A Professor of Political Science, Bolaji Akinyemi, has requested that President Bola Tinubu to avoid confrontation with the newly sworn-in 47th President of the United States, Donald Trump.
“In the event that if I were President Tinubu, I would try to steer clear of antagonizing him because there is nothing a bully likes better than taking on people who are not strong enough to resist him,” Akinyemi said.
“You realize there is that African proverb that if you are not not sufficiently able to take on a domineering jerk and you take him on, you are just even going to languish more over it.
“That is the counsel I will give President Tinubu: try and avoid having a confrontation with him even if that means that he does things that annoy or does things that step on the interests of Nigeria. There are ways in which you could address his response without confrontation,” he said.
Prof Akinyemi, a former Director General of the Nigerian Institute of International Affairs (NIIA), criticize the inaugural speech of Trump as unacceptable, “shocking and depressing”.
The octogenarian expressed instead of revitalizing the world for peace, Trump found opportunity to threaten the rest of the world with a bouquet of hostile policies including tacking back Panama Canal, renaming the Gulf of Mexico as the Gulf of America, tariff wars, and others.
Prof. Akinyemi said the US president would “soon learn that there are repercussions to policies, to jingoism”, adding that the world is “in for a rough ride for four years” of the Trump presidency.

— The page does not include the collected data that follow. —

(** * AI image detector: the heuristic scoring pipeline of script.js

    The heuristic ("B1") detector of script.js draws the uploaded bitmap on a
    canvas of at most 512 pixels a side, computes three pixel statistics
    (Laplacian energy, per-channel standard deviation, saturation) and a
    file-size term, and combines them into a score between 0 and 100;
    scores of 90 and above are flagged as AI-generated.  The other detector
    of script.js hands the bitmap to a TensorFlow.js model; its handlers
    are embedded in the module [Tfjs], the model itself being a function
    the script knows nothing about.

    Around the score both versions have the same page: a file input, a
    preview, two buttons, a loader and a box for the result.  The page is
    embedded as a record of the properties the script writes, and each
    handler as a function on it; what the browser does in between (reading
    the file, decoding the image) is an event of its own, so that the
    handlers can be followed through any order of events.

    JavaScript numbers are IEEE 754 binary64 values.  The functions of the
    script are embedded once, over an interface [Number] of the operations
    the script uses, and the interface has two instances:

    - [Binary64.number]: Rocq's primitive binary64 floats, with [Math.max],
      [Math.min], [Math.round], [===] and the [Float32Array] store written
      out as ECMAScript defines them.  It runs, bit for bit: the scores of
      the reference images and every counterexample are evaluated here.
    - [Exact.number]: the real numbers, that is the same program without
      rounding error, overflow or NaN.  The statements that quantify over
      all numbers (bounds, monotonicity, the size of the canvas) are proved
      here.

    Statements that do not depend on the arithmetic are proved for every
    instance. *)

From Stdlib Require Import PrimFloat.
From Stdlib Require FloatOps FloatAxioms.
From Stdlib Require Import ZArith List Bool Lia.
From Stdlib Require String DecimalString.
Import String.StringSyntax.
From Stdlib Require Import Reals Lra Zfloor.
Import ListNotations.

Set Implicit Arguments.
Set Warnings "-inexact-float".

(** ** Numbers *)

Declare Scope js_scope.
Delimit Scope js_scope with js.

Class Number (num : Type) : Type := {
  of_Z : Z -> num;                 (* an integer-valued number *)
  nadd : num -> num -> num;        (* x + y *)
  nsub : num -> num -> num;        (* x - y *)
  nmul : num -> num -> num;        (* x * y *)
  ndiv : num -> num -> num;        (* x / y *)
  Math_sqrt : num -> num;
  Math_abs : num -> num;
  Math_max : num -> num -> num;
  Math_min : num -> num -> num;
  Math_round : num -> Z;           (* nearest integer, a tie goes up *)
  to_float32 : num -> num;         (* the value a Float32Array element keeps *)
  is_zero : num -> bool;           (* x === 0 *)
  geq : num -> num -> bool         (* x >= y *)
}.

Notation "x + y" := (nadd x y) : js_scope.
Notation "x - y" := (nsub x y) : js_scope.
Notation "x * y" := (nmul x y) : js_scope.
Notation "x / y" := (ndiv x y) : js_scope.
Notation "x >= y" := (geq x y) : js_scope.

(** A decimal literal [n/d]: in binary64 the correctly rounded quotient of
    two exactly representable integers is the double nearest to the decimal,
    which is what the literal denotes. *)
Definition lit {num} `{Number num} (n d : Z) : num := (of_Z n / of_Z d)%js.

(** *** Binary64: the numbers of the JavaScript engine *)

Module Binary64.

(** An integer as a number.  The integers of the script (sizes of bitmaps,
    bytes, numbers of pixels, the size of a file, literals) are below 2^53,
    where the conversion is exact. *)
Definition int (z : Z) : PrimFloat.float :=
  match z with
  | Z0 => PrimFloat.zero
  | Zpos _ => PrimFloat.of_uint63 (Uint63Axioms.of_Z z)
  | Zneg p => PrimFloat.opp (PrimFloat.of_uint63 (Uint63Axioms.of_Z (Zpos p)))
  end.

(** [Math.max]: NaN when an argument is NaN, and +0 is larger than -0. *)
Definition max (x y : PrimFloat.float) : PrimFloat.float :=
  if PrimFloat.is_nan x || PrimFloat.is_nan y then PrimFloat.nan
  else if PrimFloat.ltb x y then y
  else if PrimFloat.ltb y x then x
  else if PrimFloat.get_sign x then y else x.

(** [Math.min]: NaN when an argument is NaN, and -0 is smaller than +0. *)
Definition min (x y : PrimFloat.float) : PrimFloat.float :=
  if PrimFloat.is_nan x || PrimFloat.is_nan y then PrimFloat.nan
  else if PrimFloat.ltb x y then x
  else if PrimFloat.ltb y x then y
  else if PrimFloat.get_sign x then x else y.

(** [Math.round] of a finite number [(-1)^s * m * 2^e]: the integer
    [floor (x + 1/2)], computed exactly.  The script rounds a bitmap
    dimension times a scale of at most 1, which is finite; NaN and the
    infinities, that [Math.round] would return unchanged, are given 0. *)
Definition round (x : PrimFloat.float) : Z :=
  match FloatOps.Prim2SF x with
  | SpecFloat.S754_finite s m e =>
      let n := SpecFloat.cond_Zopp s (Zpos m) in
      if (0 <=? e)%Z then (n * 2 ^ e)%Z
      else ((2 * n + 2 ^ (- e)) / 2 ^ (1 - e))%Z
  | _ => 0%Z
  end.


(** Storing into a [Float32Array]: round to the nearest binary32 value,
    ties to even (precision 24, emax 128). *)
Definition float32 (x : PrimFloat.float) : PrimFloat.float :=
  match FloatOps.Prim2SF x with
  | SpecFloat.S754_finite s m e => FloatOps.SF2Prim (SpecFloat.binary_round 24 128 s m e)
  | _ => x
  end.

#[global] Instance number : Number PrimFloat.float := {|
  of_Z := int;
  nadd := PrimFloat.add;
  nsub := PrimFloat.sub;
  nmul := PrimFloat.mul;
  ndiv := PrimFloat.div;
  Math_sqrt := PrimFloat.sqrt;
  Math_abs := PrimFloat.abs;
  Math_max := max;
  Math_min := min;
  Math_round := round;
  to_float32 := float32;
  is_zero := fun x => PrimFloat.eqb x PrimFloat.zero;
  geq := fun x y => PrimFloat.leb y x
|}.

End Binary64.

(** *** Exact: the same operations on real numbers *)

Module Exact.

Definition eq0 (x : R) : bool := if Req_dec_T x 0 then true else false.
Definition ge (x y : R) : bool := if Rle_dec y x then true else false.

(** [Math.round x] is [floor (x + 1/2)]; a [Float32Array] element keeps the
    number it is given. *)
#[global] Instance number : Number R := {|
  of_Z := IZR;
  nadd := Rplus;
  nsub := Rminus;
  nmul := Rmult;
  ndiv := Rdiv;
  Math_sqrt := sqrt;
  Math_abs := Rabs;
  Math_max := Rmax;
  Math_min := Rmin;
  Math_round := fun x => Zfloor (x + / 2);
  to_float32 := fun x => x;
  is_zero := eq0;
  geq := ge
|}.

End Exact.

(** ** The browser objects the script reads *)

(** An [ImageBitmap] has a [width] and a [height] (unsigned long in WebIDL).
    The script reads its pixels through a canvas only: [drawn b w h] is the
    array [ctx.getImageData(0,0,w,h).data] holds after
    [ctx.drawImage(b,0,0,w,h)] on a new [w] by [h] canvas, that is [4*w*h]
    bytes, R, G, B, A for each pixel, row by row.  How the browser resamples
    is not the script's business. *)
Record ImageBitmap : Type := {
  width : Z;
  height : Z;
  drawn : Z -> Z -> list Z
}.

Record File : Type := { size : Z }.

(** The realm's random number generator, which [Math.random()] reads and
    advances: the draws it is going to return, and how many were taken. *)
Record Realm (num : Type) : Type := {
  draws : nat -> num;
  taken : nat
}.

(** How the promise of an [async] function settles. *)
Inductive Settled (A : Type) : Type :=
| Fulfilled (value : A)
| Rejected (reason : String.string).

Arguments Fulfilled {A} value.
Arguments Rejected {A} reason.

(** ** script.js *)

Section Script.

Context {num : Type} `{Number num}.
Local Open Scope string_scope.
Local Open Scope js_scope.

(** [Math.random()]. *)
Definition Math_random (realm : Realm num) : num * Realm num :=
  (draws realm (taken realm),
   {| draws := draws realm; taken := S (taken realm) |}).

(** [a[k]], with [d] where JavaScript has [undefined].  The script reads
    within its arrays only: [data] has [4*w*h] elements, [gray] has [w*h],
    and the Laplacian is taken at interior pixels. *)
Definition get {A : Type} (a : list A) (k : Z) (d : A) : A :=
  nth (Z.to_nat k) a d.

(** The values of [k] in [for (let k = lo; k < hi; k++)]. *)
Definition range (lo hi : Z) : list Z :=
  map (fun k => (lo + Z.of_nat k)%Z) (seq 0 (Z.to_nat (hi - lo))).

(** [function clamp(v,a,b){ return Math.max(a, Math.min(b, v)); }] *)
Definition clamp (v a b : num) : num := Math_max a (Math_min b v).

(** *** computeScoreFromBitmap: the canvas size *)

Definition maxDim : Z := 512.

(** [const scale = Math.min(1, maxDim / Math.max(imgBitmap.width, imgBitmap.height));] *)
Definition scale (imgBitmap : ImageBitmap) : num :=
  Math_min (of_Z 1)
    (of_Z maxDim / Math_max (of_Z (width imgBitmap)) (of_Z (height imgBitmap))).

(** [const w = Math.max(64, Math.round(imgBitmap.width * scale));] *)
Definition canvas_w (imgBitmap : ImageBitmap) : Z :=
  Z.max 64 (Math_round (of_Z (width imgBitmap) * scale imgBitmap)).

(** [const h = Math.max(64, Math.round(imgBitmap.height * scale));] *)
Definition canvas_h (imgBitmap : ImageBitmap) : Z :=
  Z.max 64 (Math_round (of_Z (height imgBitmap) * scale imgBitmap)).

(** *** computeScoreFromBitmap: the features *)

Section Features.

Variable data : list Z.
Variables w h : Z.

(** [data[k]] as a number. *)
Definition sample (k : Z) : num := of_Z (get data k 0%Z).

(** [gray[i] = 0.299*r + 0.587*g + 0.114*b;] for [i < w*h], in a
    [Float32Array]. *)
Definition gray : list num :=
  map (fun i =>
         let r := sample (i * 4) in
         let g := sample (i * 4 + 1) in
         let b := sample (i * 4 + 2) in
         to_float32 (lit 299 1000 * r + lit 587 1000 * g + lit 114 1000 * b))
      (range 0 (w * h)).

(** [-4*gray[i] + gray[i-1] + gray[i+1] + gray[i-w] + gray[i+w]] *)
Definition laplacian (g : list num) (i : Z) : num :=
  of_Z (-4) * get g i (of_Z 0) + get g (i - 1) (of_Z 0)
  + get g (i + 1) (of_Z 0) + get g (i - w) (of_Z 0)
  + get g (i + w) (of_Z 0).
(* ----------------------------------------------------------------- *)
(** ** WaveformThread: shutting down from anywhere *)

(** X13: a last "processed" signal lets the thread go.  Wherever the
    thread is, once the shut-down flag is set and
    [g_waveformProcessedEvent] is signaled, eight steps of its own bring
    it to its return: it finishes the pass it is in, polling and
    downloading at most once more, and starts no new pass (it never again
    samples the flag as clear). *)
Theorem teardown_from_anywhere (p : Point) (w : World) :
  shuttingDown w = true ->
  waveformProcessed w = signaled ->
  let s := thread_steps 8 (thread_at p, w) in
  s.1 = thread_at at_return
  /\ terminated s.1 = true
  /\ polls s.2 <= polls w + 1
  /\ exists done,
       trace s.2 = trace w ++ done
       /\ count_action downloaded done <= 1
       /\ count_action (sampled false) done = 0.
Proof.
  intros Hsd Hsig. cbv zeta.
  destruct w as [sd ready processed pend n tr]. cbn in Hsd, Hsig. subst sd processed.
  unfold thread_steps. cbn [replicate run foldl turn].
  rewrite !thread_step_point.
  destruct (pend n) eqn:E;
    destruct p;
    cbn [next_point next_world log next_poll set_event shuttingDown waveformReady
         waveformProcessed pending polls trace fst snd];
    rewrite ?E;
    cbn [next_point next_world log next_poll set_event shuttingDown waveformReady
         waveformProcessed pending polls trace fst snd];
    (split; [reflexivity|]); (split; [reflexivity|]); (split; [lia|]);
    rewrite <- ?app_assoc;
    first [ eexists; split; [reflexivity|]; split; vm_compute; [lia | reflexivity]
          | exists []; split; [symmetry; apply app_nil_r|]; split; vm_compute;
            [lia | reflexivity] ].
Qed.

(** The thread has captured and waits; the flag is set and "processed" is
    signaled: it wakes, samples the flag and returns. *)
Lemma teardown_from_anywhere_witness :
  let w := (thread_steps 7 (observe WaveformThread, fresh_world (λ _, true))).2 in
  let s := run [environment set_shuttingDown;
                environment (env_Signal g_waveformProcessedEvent);
                coordinator; coordinator; coordinator; coordinator;
                coordinator; coordinator; coordinator; coordinator]
               (thread_at at_Block, w) in
  terminated s.1 = true.
Proof.
  cbv zeta.
  apply (teardown_from_anywhere at_Block
           (env_step (env_Signal g_waveformProcessedEvent)
              (env_step set_shuttingDown
                 (thread_steps 7 (observe WaveformThread, fresh_world (λ _, true))).2)));
    reflexivity.
Defined.

(* ----------------------------------------------------------------- *)
(** ** WaveformThread: what it leaves alone *)

Lemma next_world_frame (p : Point) (w : World) :
  shuttingDown (next_world p w) = shuttingDown w
  /\ pending (next_world p w) = pending w
  /\ (waveformReady (next_world p w) = waveformReady w
      \/ waveformReady (next_world p w) = signaled)
  /\ (waveformProcessed (next_world p w) = waveformProcessed w
      \/ waveformProcessed (next_world p w) = idle)
  /\ trace w `prefix_of` trace (next_world p w)
  /\ polls w <= polls (next_world p w).
Proof.
  destruct p; cbn [next_world];
    try (destruct (waveformProcessed w) eqn:E);
    unfold log, next_poll, set_event;
    cbn [shuttingDown pending waveformReady waveformProcessed trace polls];
    repeat split; auto; try apply prefix_app_r; try reflexivity; try lia.
Qed.

(** X14: what the thread never touches.  However many steps it takes from
    whatever control point, the thread leaves the shut-down flag and the
    session's answers as they are; it never resets [g_waveformReadyEvent]
    (the event is as before or signaled) and never signals
    [g_waveformProcessedEvent] (the event is as before or idle); it only
    adds to its trace. *)
Theorem coordinator_leaves_alone (n : nat) (p : Point) (w : World) :
  let w' := (thread_steps n (thread_at p, w)).2 in
  shuttingDown w' = shuttingDown w
  /\ pending w' = pending w
  /\ (waveformReady w' = waveformReady w \/ waveformReady w' = signaled)
  /\ (waveformProcessed w' = waveformProcessed w \/ waveformProcessed w' = idle)
  /\ trace w `prefix_of` trace w'
  /\ polls w <= polls w'.
Proof.
  cbv zeta. revert p w. induction n as [|n IH]; intros p w.
  - rewrite thread_steps_0. cbn [snd]. repeat split; auto.
  - rewrite thread_steps_S, thread_step_point.
    destruct (IH (next_point p w) (next_world p w)) as (H1 & H2 & H3 & H4 & H5 & H6).
    destruct (next_world_frame p w) as (G1 & G2 & G3 & G4 & G5 & G6).
    split; [congruence|]. split; [congruence|].
    split; [destruct H3 as [H3|H3], G3 as [G3|G3]; (left; congruence) || (right; congruence)|].
    split; [destruct H4 as [H4|H4], G4 as [G4|G4]; (left; congruence) || (right; congruence)|].
    split; [etrans; eassumption | lia].
Qed.
Definition store (p : str) (n : option node) : M unit :=
  fun w => (Return tt,
            {| files := fun q => if str_eqb q p then n else files w q;
               stdout := stdout w; HOME := HOME w; hostname := hostname w |}).

(** Following the symbolic links at [p], at most [n] of them: the path
    reached and what is stored there. *)
Fixpoint follow (n : nat) (fs : str -> option node) (p : str)
  : option (str * option node) :=
  match fs p with
  | Some (Link t) =>
      match n with
      | 0 => None
      | S n' => follow n' fs t
      end
  | x => Some (p, x)
  end.

Definition MAXSYMLINKS : nat := 40.

(** [os.path.islink(p)] *)
Definition islink (p : str) : M bool :=
  get (fun w => match files w p with Some (Link _) => true | _ => false end).

(** [os.path.exists(p)] *)
Definition exists_ (p : str) : M bool :=
  get (fun w => match follow MAXSYMLINKS (files w) p with
                | Some (_, Some _) => true
                | _ => false
                end).

(** [os.path.isdir(p)] *)
Definition isdir (p : str) : M bool :=
  get (fun w => match follow MAXSYMLINKS (files w) p with
                | Some (_, Some Dir) => true
                | _ => false
                end).

(** The parent components of a path: its prefixes that end before a
    separator, the empty one left out; [before] is the part of the path
    read so far. *)
Fixpoint ancestors_from (before rest : str) : list str :=
  match rest with
  | [] => []
  | c :: rest' =>
      (if Ascii.eqb c SEP
       then match before with [] => [] | _ => [before] end
       else [])
      ++ ancestors_from (before ++ [c]) rest'
  end.

Definition ancestors (p : str) : list str := ancestors_from [] p.

(** A regular file is stored at [q], or where the links at [q] lead. *)
Definition is_regular (fs : str -> option node) (q : str) : bool :=
  match follow MAXSYMLINKS fs q with
  | Some (_, Some (File _)) => true
  | _ => false
  end.

(** A parent component of [p] is a regular file. *)
Definition under_file (fs : str -> option node) (p : str) : bool :=
  existsb (is_regular fs) (ancestors p).

(** [os.remove(p)] *)
Definition remove (p : str) : M unit :=
  fs <- get files ;;
  match fs p with
  | None =>
      if under_file fs p then raise NotADirectoryError
      else raise FileNotFoundError
  | Some Dir => raise IsADirectoryError
  | Some _ => store p None
  end.

(** [os.makedirs(p, exist_ok=True)] *)
Definition makedirs (p : str) : M unit :=
  d <- isdir p ;;
  if d then ret tt
  else fs <- get files ;;
       match fs p with
       | Some _ => raise FileExistsError
       | None => store p (Some Dir)
       end.

(** [os.symlink(dest, link_path)] *)
Definition symlink (dest link_path : str) : M unit :=
  fs <- get files ;;
  match fs link_path with
  | Some _ => raise FileExistsError
  | None => store link_path (Some (Link dest))
  end.

(** [shutil.move(src, dst)] within one file system. *)
Definition move (src dst : str) : M unit :=
  fs <- get files ;;
  match fs src with
  | None => raise FileNotFoundError
  | Some n =>
      d <- isdir dst ;;
      if d
      then let real_dst := join dst (basename (rstrip_char SEP src)) in
           e <- exists_ real_dst ;;
           if e then raise ShutilError
           else store real_dst (Some n) ;; store src None
      else store dst (Some n) ;; store src None
  end.

(** [open(p).readlines()] *)
Definition open_readlines (p : str) : M (list str) :=
  fs <- get files ;;
  match follow MAXSYMLINKS fs p with
  | Some (_, Some (File content)) => ret (readlines content)
  | Some (_, Some _) => raise IsADirectoryError
  | Some (q, None) =>
      if under_file fs q then raise NotADirectoryError
      else raise FileNotFoundError
  | None => raise OSError
  end.

(** [open(p, 'w')]: the file is created or emptied; the path of the file
    that is written to stands for the open file. *)
Definition open_w (p : str) : M str :=
  fs <- get files ;;
  match follow MAXSYMLINKS fs p with
  | Some (_, Some Dir) => raise IsADirectoryError
  | Some (q, _) => store q (Some (File [])) ;; ret q
  | None => raise OSError
  end.

(** [dotfile.write(s)] *)
Definition write (dotfile : str) (s : str) : M unit :=
  fs <- get files ;;
  match fs dotfile with
  | Some (File content) => store dotfile (Some (File (content ++ s)))
  | _ => store dotfile (Some (File s))
  end.

Fixpoint write_all (dotfile : str) (chunks : list str) : M unit :=
  match chunks with
  | [] => ret tt
  | s :: rest => write dotfile s ;; write_all dotfile rest
  end.
Lemma tz_wall_clock (z : Datetime.tzinfo) (t : Z) :
  Datetime.tz (Datetime.wall_clock z true t) = Some z.
Proof.
  unfold Datetime.wall_clock. cbv zeta.
  now destruct (Datetime.ord2ymd _) as [[y m] d].
Qed.

Lemma add_days_tz (d d' : Datetime.datetime) (k : Z) :
  Datetime.add_days d k = Returns d' -> Datetime.tz d' = Datetime.tz d.
Proof.
  unfold Datetime.add_days. destruct (_ && _); [|discriminate].
  destruct (Datetime.ord2ymd _) as [[y m] dd]. now intros [= <-].
Qed.

Lemma get_next_weekday_tz (now d : Datetime.datetime) (day : string) :
  _get_next_weekday now day = Returns d -> Datetime.tz d = Datetime.tz now.
Proof.
  unfold _get_next_weekday.
  destruct (weekdays_get weekdays (Text.lower day)) as [t|];
    [|now intros [= <-]].
  destruct (Datetime.add_days now _) as [d0|] eqn:E; [|discriminate].
  intros [= <-]. exact (add_days_tz _ _ _ E).
Qed.

Lemma parse_literal_aware (s : string) (z : Datetime.tzinfo) (c c' : Clock)
    (d : Datetime.datetime) :
  parse_literal host s z c = (Returns d, c') -> aware d.
Proof.
  unfold parse_literal, bind at 1.
  destruct (Dateutil.parse host s c) as [[d0|e0] c0]; [|discriminate].
  unfold bind at 1.
  match goal with
  | |- context [(if ?b then ?m1 else ?m2) c0] =>
      destruct ((if b then m1 else m2) c0) as [[d1|e1] c1]; [|discriminate]
  end.
  unfold ret. intros [= <- _]. unfold aware.
  destruct (Datetime.tz d1) eqn:E; cbn; [rewrite E|]; discriminate.
Qed.
(** * make_platform_utils: the command-chain interpreter and its line handlers

    A shallow embedding of [make_platform_utils.py].  Python [str] values are
    modelled as [string] (code points below 256), Python lists as [list],
    Python [int] as [Z].  Exceptions are explicit: every operation that can
    raise returns an [Outcome].  The [print] calls of the source write
    diagnostics only and are not part of the model. *)

From Stdlib Require Import ZArith List Bool Ascii String Lia Arith.
From Stdlib Require Import Permutation Sorted.
From Stdlib Require Import DecimalString DecimalNat HexadecimalString SpecFloat.
Import ListNotations.
Local Open Scope string_scope.
Local Open Scope list_scope.

Set Implicit Arguments.

(* ------------------------------------------------------------------ *)
(** ** Exceptions and results *)

(** The exception classes the source can raise or let escape;
    [PyException] is a plain [Exception]. *)
Inductive PyExn : Type :=
| ParameterCountError
| ValueError
| TypeError
| IndexError
| AttributeError
| OverflowError
| OSError
| ReError
| PyException.

Definition PyExn_eqb (a b : PyExn) : bool :=
  match a, b with
  | ParameterCountError, ParameterCountError
  | ValueError, ValueError
  | TypeError, TypeError
  | IndexError, IndexError
  | AttributeError, AttributeError
  | OverflowError, OverflowError
  | OSError, OSError
  | ReError, ReError
  | PyException, PyException => true
  | _, _ => false
  end.

(** A computation that either returns or raises. *)
Inductive Outcome (A : Type) : Type :=
| Return (a : A)
| Raise (e : PyExn).
Arguments Return {A} a.
Arguments Raise {A} e.

Definition bind {A B : Type} (m : Outcome A) (k : A -> Outcome B) : Outcome B :=
  match m with
  | Return a => k a
  | Raise e => Raise e
  end.

Notation "x <- m ;; k" := (bind m (fun x => k))
  (at level 61, m at next level, right associativity).

(** [[f(x) for x in l]]: evaluated left to right, the first exception wins. *)
Fixpoint mapM {A B : Type} (f : A -> Outcome B) (l : list A) : Outcome (list B) :=
  match l with
  | [] => Return []
  | x :: l' => y <- f x ;; ys <- mapM f l' ;; Return (y :: ys)
  end.

(** [class CommandResults]: the status taxonomy, with its integer codes. *)
Module CommandResults.
Inductive t : Type :=
| Ok | UndefinedError | RegexError | IOError | InvalidLine | InvalidEnvValue
| MissingParameter | UnknownArgument | NoCommands | CommandError
| CommandNotFoundError | CommandExecFailedError | CommandOSError
| InvalidOutputMode | InvalidSortFlag | InvalidSortColumn | InvalidSortValue
| InvalidSumFlag | InvalidSumValue | InvalidFilterFlag | Not.

Definition code (r : t) : Z :=
  match r with
  | Ok => 0 | UndefinedError => 1 | RegexError => 2 | IOError => 3
  | InvalidLine => 4 | InvalidEnvValue => 5 | MissingParameter => 6
  | UnknownArgument => 7 | NoCommands => 8 | CommandError => 9
  | CommandNotFoundError => 10 | CommandExecFailedError => 11
  | CommandOSError => 12 | InvalidOutputMode => 13 | InvalidSortFlag => 14
  | InvalidSortColumn => 15 | InvalidSortValue => 16 | InvalidSumFlag => 17
  | InvalidSumValue => 18 | InvalidFilterFlag => 19 | Not => 20
  end%Z.

Definition check (result : Z) : bool :=
  ((code Ok <=? result) && (result <=? code Not))%Z.

Definition eqb (a b : t) : bool := (code a =? code b)%Z.
End CommandResults.
Import CommandResults.

(** What a handler hands back: a status, or Python's [None] when the body
    falls off its end without a [return]. *)
Inductive PyRet : Type :=
| Status (r : CommandResults.t)
| PyNone.

Definition PyRet_is (r : PyRet) (c : CommandResults.t) : bool :=
  match r with
  | Status r' => CommandResults.eqb r' c
  | PyNone => false
  end.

The previous Nigerian Minister of External Affairs said Nigeria is out of the focus on the 78-year-old most powerful president and that Africa’s most populous nation shouldn’t expect anything unprecedented from the Trump administration.
Donald Trump is confirmed as the 47th US President in the US Capitol Rotunda in Washington, DC, on January 20, 2025.
Trump was sworn in as president on Monday, succeeding Joe Biden, four years after an electoral defeat that truncated his second-term ambition.
Trump, 78, was a political outsider at his first inauguration in 2017 as the 45th president, but this time around he is surrounded by America’s wealthy and powerful.
The world’s richest man, Elon Musk, Meta boss Mark Zuckerberg, Amazon chief Jeff Bezos and Google CEO Sundar Pichai all had prime seats in the Capitol alongside Trump’s family and cabinet members.
While Trump refused to attend Joe Biden’s 2021 inauguration after falsely claiming electoral fraud by the Democrat, this time Biden has been keen to reestablish the sense of tradition.
Biden joined former presidents Barack Obama, George W. Bush and Bill Clinton at the Capitol. Former first ladies Hillary Clinton and Laura Bush were there however ex-first lady Michelle Obama distinctly stayed away.